## Pre-requisited

As part of this blog post, I assume that the reader understands the following: 

1. ResNet Architecture 
2. Vision Trasnsformer

## Introduction

As part of this blog post we will be uncovering the inner workings of CLIP - [Learning Transferable Visual Models From Natural Language Supervision](https://arxiv.org/abs/2103.00020) (@clip) by looking at it's PyTorch implementation. For a gentle introduction to CLIP, please refer to [part-1](https://amaarora.github.io/posts/2023-03-06_Understanding_CLIP.html) of the blog.

## CLIP Architecture

![Summary of CLIP approach](../images/clip.png){#fig-clip}

From @fig-clip, we can see that we have a text encoder and image encoder. These encoders are responsible for taking in the image and the text and and converting them to an embedding space. 

The image encoder encodes images to embeddings $I_1, I_2, I_2 ... I_N$, and the text encoder encodes respective image captions to $T_1, T_2, T_3 ... T_N$.
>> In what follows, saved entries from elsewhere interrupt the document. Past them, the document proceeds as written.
Lemma BitLen_modulus p : 0 <= p -> BitLen p <= 8192 -> p < maxModulus.
Proof.
  intros Hp Hb. destruct (BitLen_bound p Hp) as (Hu & _ & Hn). unfold maxModulus.
  eapply Z.lt_le_trans; [exact Hu|]. by apply Z.pow_le_mono_r.
Qed.

(** ** Lengths of decoded fields *)
Definition small_value (k : kind) : denote k -> Prop :=
  match k return denote k -> Prop with
  | KString | KBytes => fun s : gostring => len s < 2 ^ 32
  | _ => fun _ => True
  end.
Fixpoint small_values (fs : list field) : denotes fs -> Prop :=
  match fs return denotes fs -> Prop with
  | [] => fun _ => True
  | f :: fs => fun vs => small_value (snd f) (fst vs) /\ small_values fs (snd vs)
  end.

Lemma unmarshal_fields_small st fs data vs rest :
  unmarshal_fields st fs data = Ok (vs, rest) -> small_values fs vs.
Proof.
  revert data vs. induction fs as [|f fs IH]; intros data vs; cbn [unmarshal_fields]; [done|].
  destruct (unmarshal_field st (fst f) (snd f) data) as [[v r]|] eqn:E; [|done]. cbn [mbind result_bind fst snd].
  destruct (unmarshal_fields st fs r) as [[ws r']|] eqn:E'; [|done]. cbn [mbind result_bind fst snd].
  intros [= <- <-]. split; [|by eapply IH]. clear IH E'. unfold short_read in E.
  destruct (snd f); cbn [unmarshal_field small_value fst] in *; try done;
    destruct (parseString data) as [[s' r0]|] eqn:Ep; try done; injection E as <- <-; apply (parseString_inv _ _ _ Ep).
Qed.

Lemma UnmarshalMsg_small `{MessageLaws A} data (m : A) :
  UnmarshalMsg A data = Ok m -> small_values _ (to_fields m).
Proof.
  unfold UnmarshalMsg, Unmarshal. destruct data as [|d0 data]; [done|].
  destruct (match typeTags _ with [] => _ | _ => _ end) as [data'|]; [|done]. cbn [mbind result_bind].
  destruct (unmarshal_fields _ _ data') as [[vs r]|] eqn:E; [|done]. cbn [mbind result_bind fst snd].
  destruct (len r =? 0); [|done]. intros [= <-]. rewrite to_of_fields. by eapply unmarshal_fields_small.
Qed.

(** ** The hashed encodings are injective *)
Lemma writeString_inj s s' r r' :
  len s < 2 ^ 32 -> len s' < 2 ^ 32 -> writeString s ++ r = writeString s' ++ r' -> s = s' /\ r = r'.
Proof.
  intros Hs Hs' E. unfold writeString in E. rewrite <- !app_assoc in E.
  apply app_inj_1 in E as [E1 E2]; [|by rewrite !be_bytes_length].
  apply (f_equal be_value) in E1. rewrite !be_value_bytes in E1. change (256 ^ Z.of_nat 4) with (2 ^ 32) in E1.
  pose proof (len_nonneg s). pose proof (len_nonneg s'). rewrite !Z.mod_small in E1 by lia.
  apply app_inj_1 in E2; [done|]. unfold len in E1. lia.
Qed.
But, how do these text and image encoders look like? Let's start with the image encoder. 

## Image Encoder

*We consider two different architectures for the image encoder. For the first, we use ResNet-50 (@resnet) as the base architecture for the image encoder due to its widespread adoption and proven performance. We make several modifications to the original version using the ResNetD improvements from @bag_of_tricks and the antialiased rect-2 blur pooling from @blurpool. We also replace the global average pooling layer with an attention pooling mechanism. The attention pooling is implemented as a single layer of “transformer-style” multi-head QKV attention where the query is conditioned on the global average-pooled representation of the image. For the second architecture, we experiment with the recently introduced Vision Transformer (ViT) (@vit). We closely follow their implementation with only the minor modification of adding an additional layer normalization to the combined patch and position embeddings before the transformer and use a slightly different initialization scheme.*

### Modified ResNet

Let's start with the first architecture. 

*For the first, we use ResNet-50 (@resnet) as the base architecture for the image encoder due to its widespread adoption and proven performance. We make several modifications to the original version using the ResNetD improvements from @bag_of_tricks and the antialiased rect-2 blur pooling from @blurpool. We also replace the global average pooling layer with an attention pooling mechanism. The attention pooling is implemented as a single layer of “transformer-style” multi-head QKV attention where the query is conditioned on the global average-pooled representation of the image.*

There are 3 major changes as mentioned to the ResNet architecture in CLIP: 

- There are now 3 "stem" convolutions as opposed to 1, with an average pool instead of a max pool.
- Performs anti-aliasing strided convolutions, where an avgpool is prepended to convolutions with stride > 1
- The final pooling layer is a QKV attention instead of an average pool

#### ResNet stem

Let's look at all of them one by one in code. First, we start with *There are now 3 "stem" convolutions as opposed to 1, with an average pool instead of a max pool.*

-- Add image here

In the vanilla ResNet architecture, the stem consists of a 7x7 stride-2 convolution. This is what the stem looks like in the vanilla ResNet architecture.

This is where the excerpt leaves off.